* Task directions *
Could you retype, exactly as written, every line from the top of the records through the line that contains "cbv zeta. pose"?
<<<<
(** X1.  A call never runs more than one command, and [JSON.parse]
    is never called on anything but the standard output of that
    command: the calls a run makes to its collaborators are none, or
    one [exec] (after a non-zero exit code, or for [clearPad("all")]),
    or one [exec] followed by one [JSON.parse] of its standard output
    (after a zero exit code). *)
Theorem X1_one_command_one_parse
    (JSON_parse : string -> option Value) (c : Call) (inv : Invoker) :
  let t := events (perform JSON_parse c inv) in
  t = []
  \/ exists cmd,
       command_line c = Some cmd
       /\ ((t = [EvExec cmd]
            /\ (code_of (inv cmd) <> 0 \/ c = CallClearPad (JStr "all")))
           \/ (t = [EvExec cmd; EvParse (stdout (inv cmd))]
               /\ code_of (inv cmd) = 0
               /\ c <> CallClearPad (JStr "all"))).
Proof.
  cbv zeta. pose proof (perform_course JSON_parse inv c) as H.
  destruct (command_line c) as [cmd|] eqn:Ecmd; [|now left].
  right. exists cmd. split; [reflexivity|]. rewrite H. clear H.
  destruct c as [| | |pad| |pads];
    try (rewrite exec_decode_run, decode_run; cbn [events snd];
         destruct (Z.eqb_spec (code_of (inv cmd)) 0);
         [ right; repeat split; [assumption | discriminate]
         | left; split; [reflexivity | now left] ]).
  destruct (strict_equals_str pad "all") eqn:Eall.
  - apply strict_equals_str_true in Eall. subst pad.
    cbn in Ecmd. injection Ecmd as <-.
    rewrite clearPad_all_run. left. split; [reflexivity | now right].
  - rewrite exec_decode_run, decode_run; cbn [events snd].
    destruct (Z.eqb_spec (code_of (inv cmd)) 0).
    + right. repeat split; [assumption|].
      intros H. injection H as ->. discriminate Eall.
    + left. split; [reflexivity | now left].
Qed.
(** * ContentLink: lifecycle of the content-link controller

    A shallow embedding of [src/components/ContentLink/index.tsx].

    The component owns three closures and one mutable slot:
    - the mount effect [useEffect(() => { ... }, [router])], which calls
      [createController], stores the result in [controllerRef.current] and
      returns a cleanup closure;
    - that cleanup closure, which calls [controller.dispose()] on the
      controller it captured and clears the slot;
    - the path effect [useEffect(() => { ... }, [pathname])], which calls
      [controllerRef.current?.setCurrentPath(pathname)];
    - the [onNavigateTo] handler handed to the controller, which calls
      [router.push(path)] on the router it captured.

    The closures are embedded as programs of a small state monad over the
    part of the heap they touch.  The collaborators (the controller library
    and the host router) are opaque: a call to one of them is recorded in a
    chronological trace.  The effect lifecycle of the host framework (which
    closure runs when) is the second layer, [schedule] and [step]. *)

From Stdlib Require Import List String Arith Bool Lia.
Import ListNotations.
Open Scope string_scope.
Open Scope list_scope.

(** ** Collaborators *)

(** Object identity of the value returned by [useRouter()]. *)
Definition Router := nat.

(** Object identity of a value returned by [createController]. *)
Definition Controller := nat.

(** The arrow function [(path) => { router.push(path); }], defunctionalised:
    a closure is the router it captured. *)
Inductive Handler : Type :=
| NavigateClosure (router : Router).

(** The object literal passed to [createController]. *)
Record Config : Type := mkConfig { onNavigateTo : Handler }.

(** The configuration the first effect passes when it runs with router [r]. *)
Definition navigating (r : Router) : Config := mkConfig (NavigateClosure r).

(** The arrow function
    [() => { controller.dispose(); controllerRef.current = null; }],
    defunctionalised: a closure is the [controller] constant it captured. *)
Inductive Cleanup : Type :=
| CleanupClosure (controller : Controller).

(** Calls made to the collaborators.  [CreateController c cfg] records a call
    [createController(cfg)] that returned the object [c]. *)
Inductive Call : Type :=
| CreateController (c : Controller) (cfg : Config)
| EnableClickToEdit (c : Controller) (scrollToNearestTarget : bool)
| SetCurrentPath (c : Controller) (path : string)
| Dispose (c : Controller)
| RouterPush (r : Router) (path : string).

(** ** The heap the closures act on *)

Record Store : Type := mkStore {
  controllerRef : option Controller;  (* controllerRef.current *)
  nextController : nat;               (* identity of the next allocated controller *)
  trace : list Call                   (* calls made so far, oldest first *)
}.

(** ** A state monad for the closures' bodies *)

Definition M (A : Type) : Type := Store -> A * Store.

Definition ret {A : Type} (a : A) : M A := fun st => (a, st).

Definition bind {A B : Type} (m : M A) (k : A -> M B) : M B :=
  fun st => let (a, st') := m st in k a st'.

Declare Scope monad_scope.
Delimit Scope monad_scope with monad.
Notation "x <- m ;; k" := (bind m (fun x => k))
  (at level 61, m at next level, right associativity) : monad_scope.
Notation "m ;; k" := (bind m (fun _ => k))
  (at level 61, right associativity) : monad_scope.
Open Scope monad_scope.

Definition exec {A : Type} (m : M A) (st : Store) : Store := snd (m st).

(** Record a call to a collaborator. *)
Definition call (c : Call) : M unit :=
  fun st => (tt, mkStore (controllerRef st) (nextController st) (trace st ++ [c])).

(** [createController(cfg)]: the library allocates a new controller object. *)
Definition createController (cfg : Config) : M Controller :=
  fun st =>
    let c := nextController st in
    (c, mkStore (controllerRef st) (S c) (trace st ++ [CreateController c cfg])).

(** [controllerRef.current = v] *)
Definition set_controllerRef (v : option Controller) : M unit :=
  fun st => (tt, mkStore v (nextController st) (trace st)).

(** [controllerRef.current] *)
Definition get_controllerRef : M (option Controller) :=
  fun st => (controllerRef st, st).

(** ** The component's closures *)

(** Body of the first effect, run with the [router] of the render that
    scheduled it; the result is the cleanup it returns. *)
Definition mountEffect (router : Router) : M Cleanup :=
  controller <- createController (mkConfig (NavigateClosure router)) ;;
  set_controllerRef (Some controller) ;;
  ret (CleanupClosure controller).

(** Body of the cleanup returned by the first effect. *)
Definition runCleanup (k : Cleanup) : M unit :=
  match k with
  | CleanupClosure controller =>
      call (Dispose controller) ;;
      set_controllerRef None
  end.

(** Body of the second effect: [controllerRef.current?.setCurrentPath(pathname)]. *)
Definition pathEffect (pathname : string) : M unit :=
  current <- get_controllerRef ;;
  match current with
  | Some controller => call (SetCurrentPath controller pathname)
  | None => ret tt
  end.

(** Body of the [onNavigateTo] handler. *)
Definition applyHandler (h : Handler) (path : string) : M unit :=
  match h with
  | NavigateClosure router => call (RouterPush router path)
  end.
(** * pyHCA.core.ioHCA: annotation readers, hit aggregation and the TREMOLO report

    A shallow embedding of [src/pyHCA/core/ioHCA.py].

    - Python dictionaries are association lists in insertion order (the
      iteration order of a Python 3 [dict]); [dget] is the subscript
      [d[k]], [dset] the assignment [d[k] = v] (an existing key keeps its
      position, a new key goes last).  A loop [for k in d] whose body reads
      [d[k]] is a loop over the entries [(k, v)] of the list.
    - Floating-point values (e-values, probabilities, scores) are exact
      rationals [Q]; only their comparisons [<] and [==] are used by the
      code.  They are compared with [Qltb] and [Qeq_bool].
    - Protein ids, arrangement labels and alignment strings are [string]s,
      compared as Python compares [str]: lexicographically by character code.
    - A Python exception is the [Raise] branch of [result].
    - Text handed to [write] is kept as the format template together with
      its arguments ([Fmt]); the rendering of a float is outside the model. *)

From Stdlib Require Import List ZArith QArith Qminmax Lia Bool.
From Stdlib Require Import Ascii String.
From Stdlib Require Import Sorted Permutation.
From Stdlib Require Import OrderedTypeEx.
Import ListNotations.

Open Scope string_scope.
Open Scope Z_scope.
Open Scope list_scope.

(** ** Python values, exceptions *)

Inductive val : Type :=
| VNone
| VInt (z : Z)
| VFloat (q : Q)
| VStr (s : string).

Inductive exn : Type :=
| KeyError
| IndexError
| ValueError
| TypeError
| NameError
| SystemExit (code : Z).

Inductive result (A : Type) : Type :=
| Ok (a : A)
| Raise (e : exn).
Arguments Ok {A} a.
Arguments Raise {A} e.

Definition rbind {A B : Type} (r : result A) (k : A -> result B) : result B :=
  match r with
  | Ok a => k a
  | Raise e => Raise e
  end.

Notation "'do' x <- r ; k" := (rbind r (fun x => k))
  (at level 10, x pattern, r at level 100, k at level 200).

(** ** Dictionaries *)

Class Key (K : Type) : Type := {
  keq : K -> K -> bool;
  keq_spec : forall a b : K, reflect (a = b) (keq a b)
}.

#[export] Instance Key_string : Key string :=
  {| keq := String.eqb; keq_spec := String.eqb_spec |}.

#[export] Instance Key_Z : Key Z :=
  {| keq := Z.eqb; keq_spec := Z.eqb_spec |}.

Definition dict (K V : Type) : Type := list (K * V).

Section Dict.
Context {K V : Type} `{Key K}.

(** [d[k]]: [None] is Python's [KeyError]. *)
Fixpoint dget (d : dict K V) (k : K) : option V :=
  match d with
  | [] => None
  | (k', v) :: d' => if keq k k' then Some v else dget d' k
  end.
>>>>
* Response below *
(** X1.  A call never runs more than one command, and [JSON.parse]
    is never called on anything but the standard output of that
    command: the calls a run makes to its collaborators are none, or
    one [exec] (after a non-zero exit code, or for [clearPad("all")]),
    or one [exec] followed by one [JSON.parse] of its standard output
    (after a zero exit code). *)
Theorem X1_one_command_one_parse
    (JSON_parse : string -> option Value) (c : Call) (inv : Invoker) :
  let t := events (perform JSON_parse c inv) in
  t = []
  \/ exists cmd,
       command_line c = Some cmd
       /\ ((t = [EvExec cmd]
            /\ (code_of (inv cmd) <> 0 \/ c = CallClearPad (JStr "all")))
           \/ (t = [EvExec cmd; EvParse (stdout (inv cmd))]
               /\ code_of (inv cmd) = 0
               /\ c <> CallClearPad (JStr "all"))).
Proof.
  cbv zeta. pose proof (perform_course JSON_parse inv c) as H.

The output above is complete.